I’ve been quite busy in the last couple of weeks, my MacBook tells me that I had an increase of 46% in screen-time, which is a bit scary.
In my last devlog I had turned my sights from shadows to shaders and had implemented a Blinn shader. The next logical step was PBR materials.
Change Log
- Implemented PBR material
- Implemented EnvLight and HDR image-based lighting [1]
- Added an optional 'skybox' render pass
- Added a final composite pass for tone-mapping etc.
- Removed AmbientLight (superceded by EnvLight) [2]
- Refactored lights to descriptor-based approach
- Implemented screenspace reflections
- Fixed race conditions in pipeline creation of the LineRenderer
- Improved materials to support UV properties (scale, offset, tiling etc.)
- Refactored UI controls
SSR)Blinn shader. I also just finished refactoring the Light too, these things happen.Physically Based Rendering
Before PBR, materials were mostly artist-driven. You’d tweak diffuse, crank specular and bake lighting to fake complex materials and real-world lighting.
There’s nothing inherently wrong with that approach and in many cases, even today, it’s still the go-to workflow. Not just for non-photorealistic rendering (NPR) styles like cel shading either, but for plenty of real-time applications too.
A common issue is that if you author materials to look good under specific lighting conditions and they change, it doesn’t always hold up.
With PBR, materials you describe what something is, not how it should look and the lighting model calculates the rest. That means metals look like metal, plastics look like plastic, and they keep looking correct no matter where you put them.
PBR materials rely on a different (and more physically meaningful) set of properties compared to models like Lambert or Blinn.
- Albedo (Base Color) – the true surface color, without lighting baked in.
- Metallic – defines whether a surface behaves like a metal or a dielectric.
- Roughness – controls how smooth or rough a surface is, affecting how light scatters in reflections.
- Normal maps – adds surface detail without changing the underlying geometry. (not specific to PBR but more important as it has a strong impact on realism.)
In the Metallic/Roughness workflow, you describe a material using just two core ideas:
- Is it a metal?
- How rough is it?
That’s enough for the lighting model to determine:
- Whether light is absorbed or reflected diffusely
- Whether reflections are tinted
- How sharp or blurry those reflections are
or practically…
| Material | Metallic | Roughness | Result |
|---|---|---|---|
| Plastic | 0.1 | 0.4 | Colored surface with soft white highlights |
| Polished Steel | 1.0 | 0.1 | Sharp, tinted reflections |
| Concrete | 01.0 | 0.9 | Mostly diffuse, barely visible reflections |
Image Based Lighting
I’ll save the details for the next post, but it would be remiss for me not to mention this version of StaticRectangle has IBL (Image Based Lighting) in support of the PBR materials.

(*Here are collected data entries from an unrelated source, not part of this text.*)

(** * BPM-Monitoring-App: the heart-rate callback, the rolling history and
      the BLE session of [BPMMonitoringApp.py] and [BPMWithGUI.py]

    The two programs are embedded side by side, one module each, over a
    small model of the Python values they use: [bytearray] indexing, the
    bounded [collections.deque], exceptions, and [str] of an [int]. *)

From Stdlib Require Import ZArith String Ascii Strings.Byte Lia Bool
  PeanoNat DecimalString List.
Import ListNotations.

Local Infix "+++" := String.append (at level 60, right associativity).

(** ** Python values *)

Module Py.

(** An exception object: [Exception cls msg] for the subclasses of
    [Exception] (the ones [except Exception] catches), [BaseException cls
    msg] for the others ([KeyboardInterrupt], [asyncio.CancelledError]).
    [msg] is what [str(e)] gives. *)
Inductive exn : Type :=
| Exception (cls msg : string)
| BaseException (cls msg : string).

Definition isinstance_Exception (e : exn) : bool :=
  match e with
  | Exception _ _ => true
  | BaseException _ _ => false
  end.

Definition str_exn (e : exn) : string :=
  match e with
  | Exception _ msg => msg
  | BaseException _ msg => msg
  end.

Definition IndexError : exn :=
  Exception "IndexError" "bytearray index out of range".

Definition AttributeError (attr : string) : exn :=
  Exception "AttributeError"
    ("'HeartRateMonitorApp' object has no attribute '" +++ attr +++ "'").

(** The outcome of evaluating an expression or running a statement. *)
Inductive result (A : Type) : Type :=
| Ok (a : A)
| Raise (e : exn).
Arguments Ok {A} a.
Arguments Raise {A} e.

(** [bytearray]: what bleak hands to a notification callback. *)
Definition bytearray : Type := list byte.

Definition int_of_byte (b : byte) : Z := Z.of_N (Byte.to_N b).

(** [data[i]] for a literal [i >= 0]: the element as an [int] in
    [0, 255], [IndexError] out of range. *)
Definition getitem (data : bytearray) (i : nat) : result Z :=
  match nth_error data i with
  | Some b => Ok (int_of_byte b)
  | None => Raise IndexError
  end.

(** [str(n)] of an [int], as an f-string formats it. *)
Definition str (n : Z) : string := NilZero.string_of_int (Z.to_int n).

(** [x or default] on an optional string: [None] and [''] are falsy. *)
Definition or_ (x : option string) (default : string) : string :=
  match x with
  | Some (String c s) => String c s
  | Some EmptyString => default
  | None => default
  end.

(** [[x] * n] *)
Definition list_mul {A : Type} (x : A) (n : nat) : list A := repeat x n.

Definition nl : string := String (ascii_of_nat 10) EmptyString.

Definition ValueError : exn := Exception "ValueError" "empty separator".

Definition RecursionError : exn :=
  Exception "RecursionError" "maximum recursion depth exceeded".

(** The scan of [s.split(sep)]: [piece] is the current piece, [skip] what
    is left to drop of a separator just found. The leftmost separator wins
    and the search goes on after it. *)
Fixpoint split_from (sep s : string) (skip : nat) (piece : string)
  : list string :=
  match s with
  | EmptyString => [piece]
  | String c s' =>
      match skip with
      | S n => split_from sep s' n piece
      | O =>
          if prefix sep s
          then piece :: split_from sep s' (String.length sep - 1) EmptyString
          else split_from sep s' 0 (piece +++ String c EmptyString)
      end
  end.

(** [s.split(sep)] *)
Definition split (s sep : string) : result (list string) :=
  match sep with
  | EmptyString => Raise ValueError
  | String _ _ => Ok (split_from sep s 0 EmptyString)
  end.

(** [l[-1]] *)
Fixpoint getitem_last {A : Type} (l : list A) : result A :=
  match l with
  | [] => Raise (Exception "IndexError" "list index out of range")
  | [x] => Ok x
  | _ :: l' => getitem_last l'
  end.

While Image Based Lighting isn’t strictly necessary for PBR materials, they do work together to reproduce realistic real-world lighting.

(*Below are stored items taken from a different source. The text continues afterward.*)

(** * Kontour Coin ledger: a shallow embedding of
      [quantum-blockchain/backend/kontour_coin.py], of the mining oracle of
      [quantum-blockchain/backend/quantum_kontour_integration.py] and of the
      endpoints of [quantum-blockchain/backend/kontour_api.py] that call them.

    Conventions of the embedding.
    - Python [int] is [Z].  The ledger below is the code on int amounts: the
      ledger's own amounts (initial balances, the reward, the cost of
      training, the 0 of a deployment) are Python ints and the arithmetic on
      them is exact.
    - [create_transaction] also takes floats, and the endpoints pass nothing
      else.  The functions that compare or add amounts are given on every
      Python number in [Numbers], with the kernel's binary64 floats, and the
      ledger on ints is shown to be their restriction.
    - A Python [float] that is only stored and printed (oracle timings, the
      speed-up figure) is carried by its [repr], the text [json.dumps] writes.
    - [str] is [string]; a character is a code point below 256.
    - Transactions are Python dicts shared between the pending pool and the
      blocks that contain them; they live in an object store and are named by
      their position in it.
    - The clock, the random generator, the interpreter's [hash] and the
      measurement outcomes of the simulated circuit are inputs of the
      operations that consult them.
    - A file written by [json.dump] and read back by [json.load] is modelled by
      the document it holds; writing a file succeeds.
    - The contract and model registries, which no balance or block depends
      on, are kept apart from the ledger, in [Node]. *)

From Stdlib Require Import ZArith List String Ascii QArith Lia Bool.
From Stdlib Require Import DecimalString.
From Stdlib Require Floats.
From stdpp Require Import base gmap strings list.

Local Open Scope string_scope.
Local Open Scope list_scope.
Local Open Scope Z_scope.

(** ** [hashlib.sha256] *)

Module SHA256.

Definition mask32 : Z := 0xFFFFFFFF.
Definition add32 (x y : Z) : Z := (x + y) mod 2 ^ 32.
Definition rotr (n x : Z) : Z :=
  Z.lor (Z.shiftr x n) (Z.land (Z.shiftl x (32 - n)) mask32).
Definition shr (n x : Z) : Z := Z.shiftr x n.
Definition xor3 (x y z : Z) : Z := Z.lxor (Z.lxor x y) z.

Definition Ch (x y z : Z) : Z :=
  Z.lxor (Z.land x y) (Z.land (Z.lxor x mask32) z).
Definition Maj (x y z : Z) : Z := xor3 (Z.land x y) (Z.land x z) (Z.land y z).
Definition Sigma0 (x : Z) : Z := xor3 (rotr 2 x) (rotr 13 x) (rotr 22 x).
Definition Sigma1 (x : Z) : Z := xor3 (rotr 6 x) (rotr 11 x) (rotr 25 x).
Definition sigma0 (x : Z) : Z := xor3 (rotr 7 x) (rotr 18 x) (shr 3 x).
Definition sigma1 (x : Z) : Z := xor3 (rotr 17 x) (rotr 19 x) (shr 10 x).

(** The constants of FIPS 180-4 are fractional parts of roots of the first
    primes, 32 bits each. *)
Definition is_prime (n : nat) : bool :=
  forallb (fun d => negb (Nat.eqb (n mod d) 0)) (seq 2 (n - 2)).

Definition primes : list Z :=
  map Z.of_nat (List.filter is_prime (seq 2 310)).

(** The largest [r] with [r ^ 3 <= n], decided bit by bit from bit [bits]. *)
Fixpoint cube_root (bits : nat) (n r : Z) : Z :=
  match bits with
  | O => r
  | S bits' =>
      let r' := r + 2 ^ Z.of_nat bits' in
      cube_root bits' n (if r' * r' * r' <=? n then r' else r)
  end.

Definition K : list Z :=
  Eval vm_compute in map (fun p => cube_root 40 (p * 2 ^ 96) 0 mod 2 ^ 32) primes.

(** The eight working words. *)
Record regs := Regs { ra : Z; rb : Z; rc : Z; rd : Z; re : Z; rf : Z; rg : Z; rh : Z }.

Definition root32 (p : Z) : Z := Z.sqrt (p * 2 ^ 64) mod 2 ^ 32.

Definition H0 : regs :=
  Eval vm_compute in
    Regs (root32 2) (root32 3) (root32 5) (root32 7)
         (root32 11) (root32 13) (root32 17) (root32 19).

Definition nthZ (n : nat) (l : list Z) : Z := nth n l 0.

(** The message schedule, most recent word first. *)
Fixpoint extend (n : nat) (w : list Z) : list Z :=
  match n with
  | O => w
  | S n' =>
      let x := add32 (add32 (sigma1 (nthZ 1 w)) (nthZ 6 w))
                     (add32 (sigma0 (nthZ 14 w)) (nthZ 15 w)) in
      extend n' (x :: w)
  end.

Fixpoint be_words (n : nat) (bs : list Z) : list Z :=
  match n, bs with
  | S n', b0 :: b1 :: b2 :: b3 :: rest =>
      (b0 * 16777216 + b1 * 65536 + b2 * 256 + b3) :: be_words n' rest
  | _, _ => []
  end.

Definition schedule (block : list Z) : list Z :=
  rev (extend 48 (rev (be_words 16 block))).

Definition round (s : regs) (kw : Z * Z) : regs :=
  let t1 := add32 (add32 (add32 (rh s) (Sigma1 (re s)))
                         (add32 (Ch (re s) (rf s) (rg s)) (fst kw))) (snd kw) in
  let t2 := add32 (Sigma0 (ra s)) (Maj (ra s) (rb s) (rc s)) in
  Regs (add32 t1 t2) (ra s) (rb s) (rc s) (add32 (rd s) t1) (re s) (rf s) (rg s).

Definition compress (h : regs) (block : list Z) : regs :=
  let s := fold_left round (combine K (schedule block)) h in
  Regs (add32 (ra h) (ra s)) (add32 (rb h) (rb s)) (add32 (rc h) (rc s))
       (add32 (rd h) (rd s)) (add32 (re h) (re s)) (add32 (rf h) (rf s))
       (add32 (rg h) (rg s)) (add32 (rh h) (rh s)).

Definition be_bytes8 (n : Z) : list Z :=
  map (fun i => Z.land (Z.shiftr n (8 * i)) 255) [7; 6; 5; 4; 3; 2; 1; 0].

Definition pad (msg : list Z) : list Z :=
  let len := Z.of_nat (length msg) in
  let zeros := Z.to_nat ((55 - len) mod 64) in
  msg ++ [128] ++ repeat 0 zeros ++ be_bytes8 (8 * len).

Fixpoint blocks (fuel : nat) (h : regs) (bs : list Z) : regs :=
  match fuel, bs with
  | S fuel', _ :: _ => blocks fuel' (compress h (firstn 64 bs)) (skipn 64 bs)
  | _, _ => h
  end.

Definition digest (msg : list Z) : regs :=
  let p := pad msg in blocks (length p) H0 p.

Definition hex_digit (n : Z) : ascii :=
  nth (Z.to_nat n) (list_ascii_of_string "0123456789abcdef") "0"%char.

Definition hex_word (w : Z) : string :=
  string_of_list_ascii
    (map (fun i => hex_digit (Z.land (Z.shiftr w (4 * i)) 15)) [7; 6; 5; 4; 3; 2; 1; 0]).

Definition hexdigest_of (r : regs) : string :=
  hex_word (ra r) +:+ hex_word (rb r) +:+ hex_word (rc r) +:+ hex_word (rd r) +:+
  hex_word (re r) +:+ hex_word (rf r) +:+ hex_word (rg r) +:+ hex_word (rh r).

End SHA256.

(** [s.encode()]: UTF-8 of a string whose characters are code points < 256. *)
Definition utf8_char (c : ascii) : list Z :=
  let n := Z.of_N (N_of_ascii c) in
  if n <? 128 then [n]
  else [Z.lor 192 (Z.shiftr n 6); Z.lor 128 (Z.land n 63)].

Definition encode (s : string) : list Z :=
  flat_map utf8_char (list_ascii_of_string s).

(** [hashlib.sha256(s.encode()).hexdigest()] *)
Definition sha256_hex (s : string) : string :=
  SHA256.hexdigest_of (SHA256.digest (encode s)).

(** ** Python text helpers *)

(** [str(n)] for an int. *)
Definition str_int (n : Z) : string := DecimalString.NilZero.string_of_int (Z.to_int n).

(** [sep.join(parts)] *)
Fixpoint join (sep : string) (parts : list string) : string :=
  match parts with
  | [] => ""
  | [p] => p
  | p :: rest => p +:+ sep +:+ join sep rest
  end.

(** ** [json.dumps(obj, sort_keys=True)]

    The values the ledger serialises.  A float is kept as its [repr]. *)

#[warnings="-register-all"] Inductive json : Type :=
| JNull
| JBool (b : bool)
| JInt (n : Z)
| JFloat (repr : string)
| JStr (s : string)
| JList (items : list json)
| JDict (items : list (string * json)).

Definition hex4 (n : Z) : string :=
  string_of_list_ascii
    (map (fun i => SHA256.hex_digit (Z.land (Z.shiftr n (4 * i)) 15)) [3; 2; 1; 0]).

(** [json.encoder.py_encode_basestring_ascii]: quote, backslash and every
    character outside [' '..'~'] are escaped. *)
Definition escape_char (c : ascii) : string :=
  let n := Z.of_N (N_of_ascii c) in
  if n =? 34 then "\" +:+ String c ""
  else if n =? 92 then "\\"
  else if n =? 10 then "\n"
  else if n =? 13 then "\r"
  else if n =? 9 then "\t"
  else if n =? 8 then "\b"
  else if n =? 12 then "\f"
  else if (n <? 32) || (126 <? n) then "\u" +:+ hex4 n
  else String c "".

Fixpoint escape (s : string) : string :=
  match s with
  | EmptyString => ""
  | String c rest => escape_char c +:+ escape rest
  end.

Definition quote : string := String (ascii_of_nat 34) "".

Definition dumps_str (s : string) : string := quote +:+ escape s +:+ quote.

(** [sorted(dct.items())], a stable insertion of each item by key. *)
Fixpoint insert_item (kv : string * string) (l : list (string * string))
  : list (string * string) :=
  match l with
  | [] => [kv]
  | kv' :: rest =>
      if String.ltb (fst kv) (fst kv') then kv :: l else kv' :: insert_item kv rest
  end.

Definition sort_items (l : list (string * string)) : list (string * string) :=
  fold_left (fun acc kv => insert_item kv acc) l [].

Fixpoint dumps (j : json) : string :=
  match j with
  | JNull => "null"
  | JBool true => "true"
  | JBool false => "false"
  | JInt n => str_int n
  | JFloat r => r
  | JStr s => dumps_str s
  | JList items => "[" +:+ join ", " (map dumps items) +:+ "]"
  | JDict items =>
      let rendered := map (fun '(k, v) => (k, dumps v)) items in
      "{" +:+ join ", " (map (fun '(k, v) => dumps_str k +:+ ": " +:+ v) (sort_items rendered))
          +:+ "}"
  end.

(** ** Data model *)

Inductive TransactionType := TRANSFER | SMART_CONTRACT | AI_TRAINING | QUANTUM_COMPUTING.

Inductive TransactionStatus := PENDING | CONFIRMED | REJECTED.

(** The [str] value of an enum member, which is what [json.dumps] writes. *)
Definition type_value (t : TransactionType) : string :=
  match t with
  | TRANSFER => "transfer"
  | SMART_CONTRACT => "smart_contract"
  | AI_TRAINING => "ai_training"
  | QUANTUM_COMPUTING => "quantum_computing"
  end.

Definition status_value (s : TransactionStatus) : string :=
  match s with
  | PENDING => "pending"
  | CONFIRMED => "confirmed"
  | REJECTED => "rejected"
  end.

(** A transaction dict whose amount is an int ([Numbers.Transaction] holds any
    number). *)
Record Transaction := {
  tx_sender : string;
  tx_recipient : string;
  tx_amount : Z;
  tx_timestamp : Z;
  tx_type : TransactionType;
  tx_data : list (string * json);
  tx_status : TransactionStatus;
  tx_hash : string
}.

Definition set_status (s : TransactionStatus) (t : Transaction) : Transaction :=
  {| tx_sender := tx_sender t; tx_recipient := tx_recipient t; tx_amount := tx_amount t;
     tx_timestamp := tx_timestamp t; tx_type := tx_type t; tx_data := tx_data t;
     tx_status := s; tx_hash := tx_hash t |}.

(** A block dict.  [T] is what its ["transactions"] list holds: the names of
    shared transaction dicts while the block is in memory, the transactions
    themselves in a saved document. *)
Record Block_ (T : Type) := {
  index : Z;
  timestamp : Z;
  transactions : list T;
  previous_hash : string;
  nonce : Z;
  difficulty : Z;
  hash : string;
  quantum_enhanced : bool;
  quantum_metrics : list (string * json)
}.
Arguments index {T}. Arguments timestamp {T}. Arguments transactions {T}.
Arguments previous_hash {T}. Arguments nonce {T}. Arguments difficulty {T}.
Arguments hash {T}. Arguments quantum_enhanced {T}. Arguments quantum_metrics {T}.

Abbreviation Block := (Block_ nat).
Abbreviation BlockDoc := (Block_ Transaction).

I got the implementation of the PBR materials done reasonably quick (all this shader math is already well established and the infrastructure was already in place), but the metals were quite lackluster without something to reflect.
Adding IBL which encompasses the irradiance map, prefiltered environment map, and BRDF LUT (tech loves a good acronym…) bumps the realism significantly, and it’s needed to really test that the PBR materials are behaving correctly.
Barrels of Fun
I bought an HDRI pack 6 months ago1 which came in handy here. I don’t have any of my own PBR assets yet so the barrel (model and textures)2 and the ground PBR material3 I grabbed for free online.